Definition with_schema (place : nat) (s : schema) (contribution : AppExtensionContribution)
    : AppExtensionContribution := {|
  ct_identity := Normalized place;
  ct_id := ct_id contribution;
  ct_domain := ct_domain contribution;
  ct_value := RecordValue
    (jset (js "inputSchema") (ParsedSchema s) (fields_of_value (ct_value contribution)));
  ct_provenance := ct_provenance contribution;
  ct_priority := ct_priority contribution;
  ct_order := ct_order contribution;
  ct_conflictPolicy := ct_conflictPolicy contribution;
  ct_privileged := ct_privileged contribution;
  ct_metadata := ct_metadata contribution;
  ct_diagnostics := ct_diagnostics contribution |}.

Section resolution.
Context (h : heap) (number_text : jsnum → jstr) (localeCompare : jstr → jstr → Z).

(** A parsed schema that is parsed again stays what it is.  [None]: the schema's parser is out
    of fuel. *)
Definition validateContribution (place : nat) (contribution : AppExtensionContribution)
    (options : AppExtensionResolutionOptions) : option ValidatedContribution :=
  let diagnostics := field_diagnostics contribution options in
  let unchanged := {| vc_contribution := contribution; vc_diagnostics := diagnostics |} in
  match is_command contribution, field "inputSchema" (ct_value contribution) with
  | false, _ | true, Raw VUndefined => Some unchanged
  | true, ParsedSchema s =>
      Some {| vc_contribution := with_schema place s contribution; vc_diagnostics := diagnostics |}
  | true, Raw input =>
      parsed ← parseAppCommandInputSchema h number_text input None;
      Some match parsed with
      | ParseOk s =>
          {| vc_contribution := with_schema place s contribution; vc_diagnostics := diagnostics |}
      | ParseFailed error =>
          let failed := report (diagnosticCode (er_code error)) SeverityError (er_message error)
            contribution in
          {| vc_contribution := contribution;
             vc_diagnostics := diagnostics ++
               [{| dg_code := dg_code failed; dg_severity := dg_severity failed;
                   dg_message := dg_message failed; dg_contributionId := dg_contributionId failed;
                   dg_domain := dg_domain failed; dg_sourceId := dg_sourceId failed;
                   dg_replacedBy := None;
                   dg_metadata := Some
                     [(js "schemaPath", VStr (er_path error));
                      (js "schemaError", VStr (error_code_name (er_code error)))] |}] |}
      end
  end.

(** * Conflicts ([resolver-conflicts.ts]) *)

Record ContributionBucket := {
  bk_winner : option AppExtensionContribution;
  bk_values : list AppExtensionContribution;
}.

(** The bucket, and the diagnostics to add. *)
Definition addContributionToBucket (place : nat) (bucket : ContributionBucket)
    (contribution : AppExtensionContribution)
    : ContributionBucket * list AppExtensionDiagnostic :=
  let values := bk_values bucket ++ [contribution] in
  let duplicate := js " duplicate contribution id " ++ ct_id contribution ++ js " for " ++
    ct_domain contribution in
  match bk_winner bucket with
  | None => ({| bk_winner := Some contribution; bk_values := values |}, [])
  | Some current =>
      let kept := {| bk_winner := Some current; bk_values := values |} in
      let policy := default Replace (ct_conflictPolicy contribution) in
      if decide (policy = PolicyError ∨ ct_conflictPolicy current = Some PolicyError) then
        (kept, [report DuplicateError SeverityError (js "duplicate contribution id " ++
           ct_id contribution ++ js " for " ++ ct_domain contribution) contribution])
      else if decide (policy = Append) then
        (kept, [report Appended Info (js "appended" ++ duplicate) contribution])
      else if decide (policy = Merge) then
        ({| bk_winner := Some (mergeContribution place current contribution); bk_values := values |},
         [report Merged Info (js "merged" ++ duplicate) contribution])
      else
        let replaced := report DuplicateReplaced Warning (js "replaced duplicate contribution id " ++
          ct_id current ++ js " for " ++ ct_domain current) current in
        ({| bk_winner := Some contribution; bk_values := values |},
         [{| dg_code := dg_code replaced; dg_severity := dg_severity replaced;
             dg_message := dg_message replaced; dg_contributionId := dg_contributionId replaced;
             dg_domain := dg_domain replaced; dg_sourceId := dg_sourceId replaced;
             dg_replacedBy := Some (so_id (pv_source (ct_provenance contribution)));
             dg_metadata := None |}])
  end.

Definition appends (contribution : AppExtensionContribution) : Prop :=
  ct_conflictPolicy contribution = Some Append.

#[export] Instance appends_dec contribution : Decision (appends contribution).
Proof. apply _. Defined.

Definition bucket_contributions (bucket : ContributionBucket) : list AppExtensionContribution :=
  match bk_winner bucket with
  | None => filter appends (bk_values bucket)
  | Some winner =>
      winner :: filter (fun contribution =>
        ct_identity contribution ≠ ct_identity winner ∧ appends contribution) (bk_values bucket)
  end.
(** The body of [while (ready.length > 0)]; [dependents.sort] sorts the array
    stored in [outgoing] in place. *)
Definition drain_step (byProposalId : item_map) (originalIndex : index_map)
    (proposalId : string) (ready : list string) (st : drain_state)
    : result batch_error drain_state :=
  match jget proposalId byProposalId with
  | None => Throw (ItemDisappeared proposalId)
  | Some item =>
      let stored := jget proposalId (ds_outgoing st) in
      let dependents :=
        js_sort (compareByOriginalIndex originalIndex) (default [] stored) in
      let outgoing :=
        match stored with
        | Some _ => jset proposalId dependents (ds_outgoing st)
        | None => ds_outgoing st
        end in
      let '(ready, indegree) :=
        foldl (release_dependent originalIndex) (ready, ds_indegree st) dependents in
      Ok {| ds_ready := ready; ds_ordered := ds_ordered st ++ [item];
            ds_outgoing := outgoing; ds_indegree := indegree |}
  end.

Fixpoint drain (fuel : nat) (byProposalId : item_map) (originalIndex : index_map)
    (st : drain_state) : result batch_error (list PlannedBatchItem) :=
  match ds_ready st with
  | [] => Ok (ds_ordered st)
  | proposalId :: ready =>
      match fuel with
      | O => Throw DrainFuel
      | S fuel =>
          st' ← drain_step byProposalId originalIndex proposalId ready st;
          drain fuel byProposalId originalIndex st'
      end
  end.

Definition planProposalBatch (items : list ApplyProposalBatchItem)
    : result batch_error (list PlannedBatchItem) :=
  _ ← guard_throw (bool_decide (items = [])) EmptyBatch;
  '(byProposalId, originalIndex) ←
    foldM collect_item ([], []) (imap (fun i item => (Z.of_nat i, item)) items);
  _ ← foldM (check_item byProposalId) tt byProposalId.*2;
  let '(outgoing, indegree) := build_graph byProposalId.*2 in
  orderedItems ← drain (length items) byProposalId originalIndex {|
    ds_ready := initial_ready originalIndex indegree;
    ds_ordered := [];
    ds_outgoing := outgoing;
    ds_indegree := indegree |};
  _ ← guard_throw (negb (bool_decide (length orderedItems = length items)))
        DependencyCycle;
  Ok orderedItems.
(** a read with a valid limit reports a gap exactly when the cursor names
    another stream or some event after it is no longer retained (or was never
    issued); otherwise it returns the events following the cursor,
    consecutively, as many as the limit and the capacity allow, and says
    whether more remain. *)
Theorem read_events_spec r limit after streamId :
  recorder_wf r → valid_limit limit →
  ∃ page,
    read_events {| rd_limit := num_of_Z <$> limit; rd_afterSequence := Some after;
                   rd_streamId := Some streamId |} r = Ok page ∧
    pg_latestSequence page = rc_sequence r ∧
    (pg_gap page = true ↔ streamId ≠ rc_streamId r ∨ ¬ retained r after) ∧
    (pg_gap page = true → pg_events page = [] ∧ pg_hasMore page = false) ∧
    (pg_gap page = false →
       let n := Z.to_nat (Z.min (rc_sequence r - after)
                  (Z.min (default (rc_capacity r) limit) (rc_capacity r))) in
       ev_sequence <$> pg_events page = span after n ∧
       (pg_hasMore page = true ↔ (after + Z.of_nat n < rc_sequence r)%Z)).
Proof.
  intros Hr Hlimit. unfold read_events. simpl. rewrite (earliest_eq r Hr).
  destruct Hr as [Hcap Hseq Hb Hcons _ _ _ _].
  rewrite normalizeReadLimit_valid by (done || lia). simpl.
  eexists. split; [done|]. simpl. split; [done|].
  set (gap := negb (bool_decide (streamId = rc_streamId r)) || _).
  assert (gap = true ↔ streamId ≠ rc_streamId r ∨ ¬ retained r after) as Hgap.
  { unfold gap, retained. rewrite orb_true_iff, !negb_true_iff, andb_false_iff.
    rewrite !bool_decide_eq_false. split; [intros [?|[?|?]]|intros [?|?]];
      [auto|right; lia|right; lia|auto|].
    destruct (decide (after <= rc_sequence r)%Z); right; [right|left]; lia. }
  split; [done|]. destruct gap; simpl; split; try done.
  { intros _. by rewrite take_nil. }
  intros _. assert (retained r after) as Hret.
  { destruct (decide (retained r after)) as [|Hn]; [done|]. exfalso.
    assert (false = true); [|done]. apply Hgap. auto. }
  unfold retained in Hret.
  rewrite (filter_unread _ _ _ Hcons) by lia.
  rewrite fmap_take, fmap_drop, Hcons, drop_span, take_span.
  rewrite bool_decide_eq_true, length_take, length_drop. split; [f_equal; lia|].
  destruct limit; simpl in *; lia.
Qed.
Definition boundedString (value : app_json) (label : jstr) : R jstr :=
  match value with
  | AppStr s =>
      _ ← reject_if (negb (is_bounded s))
            (label ++ js " must be a non-empty string of at most 256 characters");
      Ok s
  | _ => reject (label ++ js " must be a non-empty string of at most 256 characters")
  end.

Definition positiveInteger (value : option app_json) (label : jstr) : R unit :=
  match value with
  | Some (AppNum x) =>
      reject_if (negb (is_positive_safe x)) (label ++ js " must be a positive safe integer")
  | _ => reject (label ++ js " must be a positive safe integer")
  end.

Definition boolean (value : option app_json) (label : jstr) : R unit :=
  match value with
  | Some (AppBool _) => Ok tt
  | _ => reject (label ++ js " must be a boolean")
  end.

Definition sha256_text (value : option app_json) (label : jstr) : R unit :=
  match value with
  | Some (AppStr s) => reject_if (negb (is_sha256 s)) (label ++ js " is invalid")
  | _ => reject (label ++ js " is invalid")
  end.

(** The member of an enumeration that a value names. *)
Definition member {T} `{StringEnum T} (value : option app_json) : option T :=
  match value with
  | Some (AppStr s) => snd <$> list_find (fun x => name_of x = s) enum_values
  | _ => None
  end.

Definition allowed (T : Type) `{StringEnum T} (value : option app_json) (label : jstr) : R T :=
  match member value with Some x => Ok x | None => reject (label ++ js " is invalid") end.

(** [value !== 1] *)
Definition is_one (value : option app_json) : bool :=
  match value with Some (AppNum x) => num_is x (num_of_Z 1) | _ => false end.

(** [previous >= next] of strings, where there is a previous one. *)
Definition not_after (previous : option jstr) (next : jstr) : bool :=
  match previous with Some previous => bool_decide (0 ≤ js_order previous next)%Z | None => false end.

Section binding.
Context (number_text : jsnum → jstr) (localeCompare : jstr → jstr → Z) (sha256 : jstr → jstr).

Abbreviation digest := (digestJson number_text localeCompare sha256).
Abbreviation storage_digest := (storage_digestJson number_text sha256).

(** * Application scopes ([application-scope.ts]) *)

Definition requireScopeString (value : option app_json) (label : jstr) : R jstr :=
  match value with
  | Some value => boundedString value label
  | None => reject (label ++ js " must be a non-empty string of at most 256 characters")
  end.

Definition scope_json (kind id : jstr) (metadata : app_json) : list (jstr * app_json) :=
  [(js "kind", AppStr kind); (js "id", AppStr id); (js "metadata", metadata)].

Definition createApplicationScopeBinding (kind id : jstr) (metadata : app_json) : R app_json :=
  _ ← requireScopeString (Some (AppStr kind)) (js "application scope kind");
  _ ← requireScopeString (Some (AppStr id)) (js "application scope id");
  let unsigned := scope_json kind id metadata in
  Ok (AppObj (unsigned ++ [(js "digest", AppStr (digest (AppObj unsigned)))])).

(** [{ digest: _digest, ...unsigned }] *)
Definition without_digest (fields : list (jstr * app_json)) : list (jstr * app_json) :=
  jdelete (js "digest") fields.

Definition assertApplicationScopeBindingValid (binding : app_json) : R unit :=
  match binding with
  | AppObj fields =>
      _ ← reject_if (bool_decide (length fields ≠ 4) ||
            negb (forallb (fun key => bool_decide (js key ∈ fields.*1))
              ["kind"; "id"; "digest"; "metadata"]%string))
            (js "application scope binding is invalid");
      _ ← requireScopeString (prop "kind" fields) (js "application scope kind");
      _ ← requireScopeString (prop "id" fields) (js "application scope id");
      _ ← reject_if (match prop "digest" fields with
            | Some value => negb (is_sha256 (to_text number_text value))
            | None => true
            end) (js "application scope digest is invalid");
      reject_if (bool_decide
          (Some (AppStr (digest (AppObj (without_digest fields)))) ≠ prop "digest" fields))
        (js "application scope digest does not match its content")
  | _ => reject (js "application scope binding is invalid")
  end.

(** * Bindings ([environment-binding.ts]) *)

Definition createExecutionEnvironmentBinding (descriptor : ExecutionEnvironmentDescriptor)
    (capabilities : ExecutionCapabilitySnapshot) (input : ExecutionPolicySnapshot)
    : R ExecutionEnvironmentBinding :=
  policy ← normalizeExecutionPolicy localeCompare input;
  _ ← assertExecutionPolicySupported policy capabilities;
  Ok {|
    eb_environmentId := ed_environmentId descriptor;
    eb_providerId := ed_providerId descriptor;
    eb_providerRevision := ed_providerRevision descriptor;
    eb_capabilities := capabilities;
    eb_capabilityDigest := digest (capabilities_json capabilities);
    eb_policy := policy;
    eb_policyDigest := digest (policy_json (roots_json (fs_roots (ep_filesystem policy))) policy) |}.

(** The loop over effects. *)
Fixpoint check_effects (previous : option jstr) (values : list app_json) (label : jstr) : R unit :=
  match values with
  | [] => Ok tt
  | value :: values =>
      effect ← allowed ExecutionFileEffect (Some value) label;
      _ ← reject_if (not_after previous (name_of effect)) (label ++ js " are not canonical");
      check_effects (Some (name_of effect)) values label
  end.

Definition effects (value : option app_json) (label : jstr) : R unit :=
  match value with
  | Some (AppArr values) =>
      _ ← reject_if (bool_decide (values = [])) (label ++ js " must contain unique effects");
      check_effects None values label
  | _ => reject (label ++ js " must contain unique effects")
  end.

Fixpoint check_strings (previous : option jstr) (values : list app_json) (label : jstr) : R unit :=
  match values with
  | [] => Ok tt
  | value :: values =>
      s ← boundedString value label;
      _ ← reject_if (not_after previous s) (label ++ js " are not canonical");
      check_strings (Some s) values label
  end.

Definition canonicalStrings (value : option app_json) (label : jstr) : R unit :=
  match value with
  | Some (AppArr values) => check_strings None values label
  | _ => reject (label ++ js " must be an array")
  end.

Definition supportedFlag (value : option app_json) (label : jstr) : R unit :=
  flag ← record value label;
  _ ← exactKeys flag ["supported"]%string label;
  boolean (prop "supported" flag) (label ++ js " supported flag").

(** Reads [value.enforcement]. *)
Definition check_enforcement (T : Type) `{StringEnum T} (value : option app_json)
    (label allowed_label : jstr) : R unit :=
  fields ← record value label;
  _ ← exactKeys fields ["enforcement"]%string label;
  _ ← allowed T (prop "enforcement" fields) allowed_label;
  Ok tt.

Definition check_capabilities (value : option app_json) : R unit :=
  fields ← record value (js "execution environment capabilities");
  _ ← exactKeys fields ["revision"; "isolation"; "filesystem"; "process"; "pty"; "network";
        "secretProjection"; "artifactExport"]%string (js "execution environment capabilities");
  _ ← reject_if (negb (is_one (prop "revision" fields)))
        (js "execution environment capability revision is invalid");
  _ ← check_enforcement enforcement (prop "isolation" fields)
        (js "execution environment isolation capability")
        (js "execution environment isolation enforcement");
  filesystem ← record (prop "filesystem" fields) (js "execution environment filesystem capability");
  _ ← exactKeys filesystem ["enforcement"; "effects"]%string
        (js "execution environment filesystem capability");
  _ ← allowed filesystem_enforcement (prop "enforcement" filesystem)
        (js "execution environment filesystem enforcement");
  _ ← effects (prop "effects" filesystem) (js "execution environment filesystem effects");
  process ← record (prop "process" fields) (js "execution environment process capability");
  _ ← exactKeys process ["oneShot"; "managed"; "cleanup"]%string
        (js "execution environment process capability");
  _ ← reject_if (negb (bool_decide (prop "oneShot" process = Some (AppBool true))))
        (js "execution environment one-shot capability must be true");
  _ ← boolean (prop "managed" process) (js "execution environment managed capability");
  _ ← allowed cleanup_kind (prop "cleanup" process) (js "execution environment cleanup capability");
  _ ← supportedFlag (prop "pty" fields) (js "execution environment PTY capability");
  _ ← check_enforcement enforcement (prop "network" fields)
        (js "execution environment network capability")
        (js "execution environment network enforcement");
  _ ← supportedFlag (prop "secretProjection" fields)
        (js "execution environment Secret projection capability");
  supportedFlag (prop "artifactExport" fields)
    (js "execution environment artifact export capability").
Definition sample_capabilities : ExecutionCapabilitySnapshot := {|
  ec_isolation := EnforcedNone; ec_filesystem := LibraryGuard;
  ec_effects := [EffectCreate; EffectRead; EffectWrite]; ec_managed := true;
  ec_cleanup := RuntimeProcessTree; ec_pty := false; ec_network := EnforcedNone;
  ec_secretProjection := true; ec_artifactExport := false |}.

Definition sample_policy : ExecutionPolicySnapshot := {|
  ep_filesystem := {|
    fs_roots := [{| er_id := js "workspace"; er_effects := [EffectWrite; EffectRead; EffectWrite] |};
                 {| er_id := js "cache"; er_effects := [EffectRead] |}];
    fs_maxReadBytes := num_of_Z 65536; fs_maxDirectoryEntries := num_of_Z 100 |};
  ep_process := {| pp_oneShot := true; pp_managed := false; pp_cleanup := RuntimeProcessTree;
    pp_environmentVariables := [js "PATH"; js "HOME"; js "PATH"] |};
  ep_network := Unrestricted; ep_isolation := EnforcedNone; ep_pty := false |}.

Definition sample_binding : ExecutionEnvironmentBinding :=
  new_binding parts_text js_order sample_sha sample_descriptor sample_capabilities
    (normal_policy js_order sample_policy).

Lemma normalizeExecutionPolicy_normal_witness :
  let q := normal_policy js_order sample_policy in
  normalizeExecutionPolicy js_order q = Ok q ∧
  (∀ id effect, permits q id effect ↔ permits sample_policy id effect) ∧
  (∀ name, name ∈ pp_environmentVariables (ep_process q) ↔
    name ∈ pp_environmentVariables (ep_process sample_policy)) ∧
  canonical_names (pp_environmentVariables (ep_process q)) ∧
  Forall (fun root => effects_ok (er_effects root)) (fs_roots (ep_filesystem q)) ∧
  NoDup (er_id <$> fs_roots (ep_filesystem q)).
Proof.
  apply (normalizeExecutionPolicy_normal js_order sample_policy); [apply _|vm_compute; reflexivity].
Defined.

Lemma field_names_plain : plain_names js_order (js <$> field_names).
Proof.
  split; [done|]. intros k (name & -> & Hname)%list_elem_of_fmap. revert name Hname.
  apply Forall_forall, (bool_decide_unpack _). vm_compute. exact I.
Qed.

Lemma sample_created : createExecutionEnvironmentBinding parts_text js_order sample_sha
  sample_descriptor sample_capabilities sample_policy = Ok sample_binding.
Proof. vm_compute. reflexivity. Qed.
(* ===== verification/StorageCodec.v ===== *)
(** The storage RPC codec of the scheduler and of the delegation graph
    ([packages/storage/src/codec-common.ts], [codec-scheduler-enums.ts],
    [codec-graph-enums.ts], [codec-job.ts], [codec-graph-records.ts],
    [codec-delegation-requests.ts]): records are read from the rows the service
    serialises ([crates/system-service/src/models.rs]), requests are written as
    wire objects.  Every decoder is characterised by the fields it accepts. *)
From S2P Require Import Prelude JsMap Json Protocol.

(** * Common decoders ([codec-common.ts]) *)

(** What a decoder throws: the message of the [Error]. *)
Abbreviation codecM := (result string).

(** A property of a decoded object; [None] is [undefined]. *)
Abbreviation property := (option json).

Definition isRecord (v : json) : option (list (string * json)) :=
  match v with JObj fs => Some fs | _ => None end.

(** [if (!isRecord(value)) throw ...] *)
Definition expectRecord (v : json) (message : string) : codecM (list (string * json)) :=
  match isRecord v with Some fs => Ok fs | None => Throw message end.

Definition expectString (v : property) (name : string) : codecM string :=
  match v with Some (JStr s) => Ok s | _ => Throw (name +:+ " must be a string") end.

Definition expectNumber (v : property) (name : string) : codecM jsnum :=
  match v with Some (JNum x) => Ok x | _ => Throw (name +:+ " must be a number") end.

Definition expectJsonField (v : property) (name : string) : codecM json :=
  match v with Some x => Ok x | None => Throw (name +:+ " must be present") end.

Definition assertArray (v : json) (name : string) : codecM (list json) :=
  match v with JArr l => Ok l | _ => Throw (name +:+ " must be an array") end.

(** [value ?? undefined] *)
Definition nullish (v : property) : property :=
  match v with Some JNull => None | _ => v end.

Definition optionalString (v : property) (name : string) : codecM (option string) :=
  match v with
  | None | Some JNull => Ok None
  | _ => Some <$> expectString v name
  end.

Definition optionalNumber (v : property) (name : string) : codecM (option jsnum) :=
  match v with
  | None | Some JNull => Ok None
  | _ => Some <$> expectNumber v name
  end.

(** A copy of the value, rebuilt by [map] and [Object.fromEntries]. *)
Fixpoint toRpcJsonValue (v : json) : json :=
  match v with
  | JArr l => JArr (toRpcJsonValue <$> l)
  | JObj fs => JObj ((fun '(k, x) => (k, toRpcJsonValue x)) <$> fs)
  | _ => v
  end.

(** * Decoders of the string unions ([codec-scheduler-enums.ts],
    [codec-graph-enums.ts]) *)

Definition expectEnum {T} `{StringEnum T} (v : property) (name what : string) : codecM T :=
  s ← expectString v name;
  match parse_enum s with
  | Some x => Ok x
  | None => Throw ("invalid " +:+ what +:+ ": " +:+ s)
  end.

Definition expectDelegationGraphState (v : property) : codecM DelegationGraphState :=
  expectEnum v "delegation_graph.state" "delegation graph state".

Definition expectDelegationNodeKind (v : property) : codecM DelegationNodeKind :=
  expectEnum v "delegation_graph_node.kind" "delegation node kind".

- TO DO
Look through the entries, and return every line that the word "duplicate" appears in.

- ANSWER BOX
  let duplicate := js " duplicate contribution id " ++ ct_id contribution ++ js " for " ++
        (kept, [report DuplicateError SeverityError (js "duplicate contribution id " ++
        (kept, [report Appended Info (js "appended" ++ duplicate) contribution])
         [report Merged Info (js "merged" ++ duplicate) contribution])
        let replaced := report DuplicateReplaced Warning (js "replaced duplicate contribution id " ++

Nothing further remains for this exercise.